Или потому что никогда не лез вперед?
Помню, как в самые что ни на есть тридцатые годы встретил я на улице своего университетского приятеля. Оказалось, он еще даже не забыл латынь...
В ответ на мое - 'как живешь' - он вдруг наклонился ко мне и шепотом сказал в самое ухо:
- Non cogito ergo sum.
Но ведь там, на углу Лубяки и Фуркасовского, исчезли все - умные и глупые, скромные и выскочки...
Так в чем же тут дело? Со мной...
Слепой случай?
Просто папка с делом в шкафу затерялась?
Назад завалилась, к стенке...
Хе-хе - к стенке!..
Я стараюсь теперь никогда не ходить по Лубянке...
Я избегаю Мясницкую и Милютинский..
Но как-то раз весенней ночью занесло меня на бессмысленную площадь, которую они себе там устроили. И вдруг мне померещился монумент...
Было это тоже довольно давно. Я еще жил в Москве, еще ходил к ним в должность, но шашлычник к тому времени уже подох и лежал в паноптикуме. А резвый его преемник как раз тогда давал мертвецу знать свое колье-то...
И вот той светлой ночью представился мне на этой площади невероятных размеров недостроенный (непременно недостроенный!) обелиск, сложенный из камня и кирпичей, сейчас составляющих их дома. Не только эти - высокие, главные, но и все те незаметные, где они пошли метастазами и по Кузнецкому, и по обеим Лубянкам...

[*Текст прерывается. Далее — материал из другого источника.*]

Fixpoint delete (fuel : nat) (n : node) (prefix key : list nat) : outcome (bool * node) :=
  match fuel with
  | O => Panic
  | S fuel' =>
      match n with
      | ShortNode k c fl =>
          let matchlen := prefixLen key k in
          if matchlen <? length k then Ret (false, n)
          else if matchlen =? length key then Ret (true, NilNode)
          else
            '(dirty, child) ← delete fuel' c (prefix ++ take (length k) key) (drop (length k) key);
            if negb dirty then Ret (false, n)
            else match child with
                 | ShortNode k' c' _ => Ret (true, ShortNode (k ++ k') c' newFlag)
                 | _ => Ret (true, ShortNode k child newFlag)
                 end
      | FullNode cs fl =>
          i ← key_at key 0;
          c ← child_at cs i;
          '(dirty, nn) ← delete fuel' c (prefix ++ [i]) (drop 1 key);
          if negb dirty then Ret (false, n) else reduce_full prefix (<[i := nn]> cs)
      | ValueNode _ => Ret (true, NilNode)
      | NilNode => Ret (false, NilNode)
      | HashNode h =>
          rn ← resolveHash h prefix;
          '(dirty, nn) ← delete fuel' rn prefix key;
          if negb dirty then Ret (false, rn) else Ret (true, nn)
      end
  end.

(** ** Loading *)

Abbreviation rep := (n_rep db).

Lemma rep_any r s n t : rep r s n t -> rep r false n t.
Proof. by apply n_rep_weaken. Qed.

Lemma BytesToHash_digest d : Hash_Bytes (BytesToHash (keccak256 d)) = keccak256 d.
Proof. apply Keccak256Hash_digest. Qed.

Definition loaded (n : node) : Prop := forall h, n <> HashNode h.

Lemma decodeNode_loaded fuel hash buf n : decodeNode fuel hash buf = Ret n -> loaded n.
Proof.
  destruct fuel as [|f]; destruct buf as [|x b]; try done. cbn [decodeNode]. intros ([elems r] & _ & E)%outcome_bind_Ret h ->.
  set (c := match CountValues elems with Ret c => c | _ => 0 end) in E. destruct (c =? 2).
  - unfold decodeShort in E. apply outcome_bind_Ret in E as ([kbuf rest] & _ & E). destruct (hasTerm _); apply outcome_bind_Ret in E as ([? ?] & _ & E); done.
  - destruct (c =? 17); [|done]. unfold decodeFull in E. apply outcome_bind_Ret in E as ([? ?] & _ & E). apply outcome_bind_Ret in E as ([? ?] & _ & E). done.
Qed.

Lemma resolveHash_rep r s h t prefix : rep r s (HashNode h) t -> exists n, resolveHash h prefix = Ret n /\ rep r true n t /\ loaded n.
Proof.
  inversion 1 as [| | | |? ? ? ? Hw Hh Hb Hdb Hst Hsm]; subst. destruct (mustDecodeNode_rep db r t Hw Hst Hsm Hb Hdb) as (n & En & Hn). exists n.
  unfold resolveHash. change (BytesToHash (keccak256 (t_enc t))) with (Keccak256Hash (t_enc t)). rewrite Hdb. unfold Keccak256Hash. rewrite BytesToHash_digest.
  split; [done|]. split; [done|]. unfold mustDecodeNode in En. destruct (decodeNode _ _ _) as [n'| |] eqn:E; try done. injection En as ->. by eapply decodeNode_loaded.
Qed.

(** The keys with which a node is reached. *)
Definition reaches (t : trie) (key : list nat) : Prop :=
  (wf_root t /\ tkey key) \/ (key = [] /\ (t = TNil \/ exists v, t = TValue v /\ v <> [])).

(** The fuel a call needs. *)
Definition need (n : node) (key : list nat) : nat := 2 * length key + match n with HashNode _ => 2 | _ => 1 end.

Lemma need_loaded n key : loaded n -> need n key = 2 * length key + 1.
Proof. intros Hn. destruct n; try done. by destruct (Hn h). Qed.

Lemma need_le n key : need n key <= 2 * length key + 2.
Proof. unfold need. destruct n; lia. Qed.

Lemma reaches_full ts i key : wf (TFull ts) -> tkey (i :: key) -> exists t, ts !! i = Some t /\ reaches t key /\ i < 17.
Proof.
  intros Hw Hk. pose proof Hw as Hw'. inversion Hw' as [| |? Hfs _]; subst. destruct (full_child ts i key Hfs Hk) as (c & Hi & Hcase). exists c. split; [done|].
  destruct Hcase as [(-> & -> & Hsl)|[Hlt Hkk]]; [split; [by right|lia]|]. split; [|lia]. left. split; [|done].
  destruct (wf_slots ts i c Hw Hi) as [[_ ?]|[? _]]; [done|lia].
Qed.

Lemma reaches_short k c r : wf (TShort k c) -> tkey (k ++ r) -> reaches c r /\ (r <> [] -> Forall nibble k).
Proof.
  intros Hw Hk. inversion Hw as [s v Hs Hv|s ds Hne Hs Hwf|]; subst.
  - assert (r = []) as -> by (apply (tkey_prefix_free (s ++ [terminator])); [by exists s|done]). split; [|done]. right. split; [done|]. right. eauto.
  - destruct (tkey_strip k (k ++ r) r Hk (strip_prefix _ _)) as [_ Hr]; [by apply nibbles_not_tkey|]. split; [|done]. left. split; [by right|done].
Qed.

Да, да взорвать бы их все в одну прекрасную ночь - ведь есть же инженеры, есть же такие способы, чтобы дом рухнул, осел, не потревожив даже спящих соседей...
И сложить бы обелиск в память всем сгинувшим со света в этом самом месте...
И пусть он займет всю их площадь...
И не надо никаких надписей, не надо никаких слов...
А вот и первая смерть, первая ласточка...
В душном и грязном городском автобусе три рейса подряд ездил пьяный. Он заснул и никак не мог прийти в себя...
Кондукторше это надоело, и она приказала шоферу ехать в милицию.
Водитель лихо подкатил прямо к 'приемному покою', тормознул - пьяный свалился с сиденья и растянулся в проходе...
В автобус вошел наряд.
Милицейские потащили его, применяя популярные способы отрезвления дергали за волосы, терли ладонями уши...
Приволокли в вытрезвитель, а это был уже мертвец...
Вася Дыль-дыль умер прямо за столом в своем полуразвалившемся доме..
На клеенке валялся граненый стакан, раскинулись руки и буйная головушка...
Геройский орден свисал с лацкана вертикально вниз, и, когда в дом явилась милиция, звезда слегка раскачивалась и крутилась на своем золотом колечке...
Есть, конечно, еще один способ справиться о моем бывшем соседе. Есть тут такая тетя Паша - консьержка, она же при лифте, она же убирает лестницу, она же все, решительно все знает о нашей этажерке и ее обитателях... Можно было бы у нее спросить...
Не знаю... У меня какое-то подсознательное предубеждение против всяких о нем расспросов... Мне как будто даже хочется продлить это состояние неопределенности... Наверное, чтобы не натолкнуться на какую-нибудь ужасно пошлую прозу.
Да, тетя Паша, тетя Паша... впрочем, по возрасту она мне скорее годится в племянницы, нежели в тетушки.
А кишиневский мой период, по счастию, почти полностью совпал с нэпом... (Но, слава Богу, кончился не так трагически.)
Бог мой, это было похоже на волшебство - в страшном, мертвом оцепеневшем городе вдруг запахло свежим хлебом, в один день открылись булочные, кафе, магазины, покатили лихачи на дутых шинах, из-под земли явилась роскошная контрабанда - ажурные чулки, бритвы жиллетт, духи из Франции, кофий, вина, ликеры, коньяки...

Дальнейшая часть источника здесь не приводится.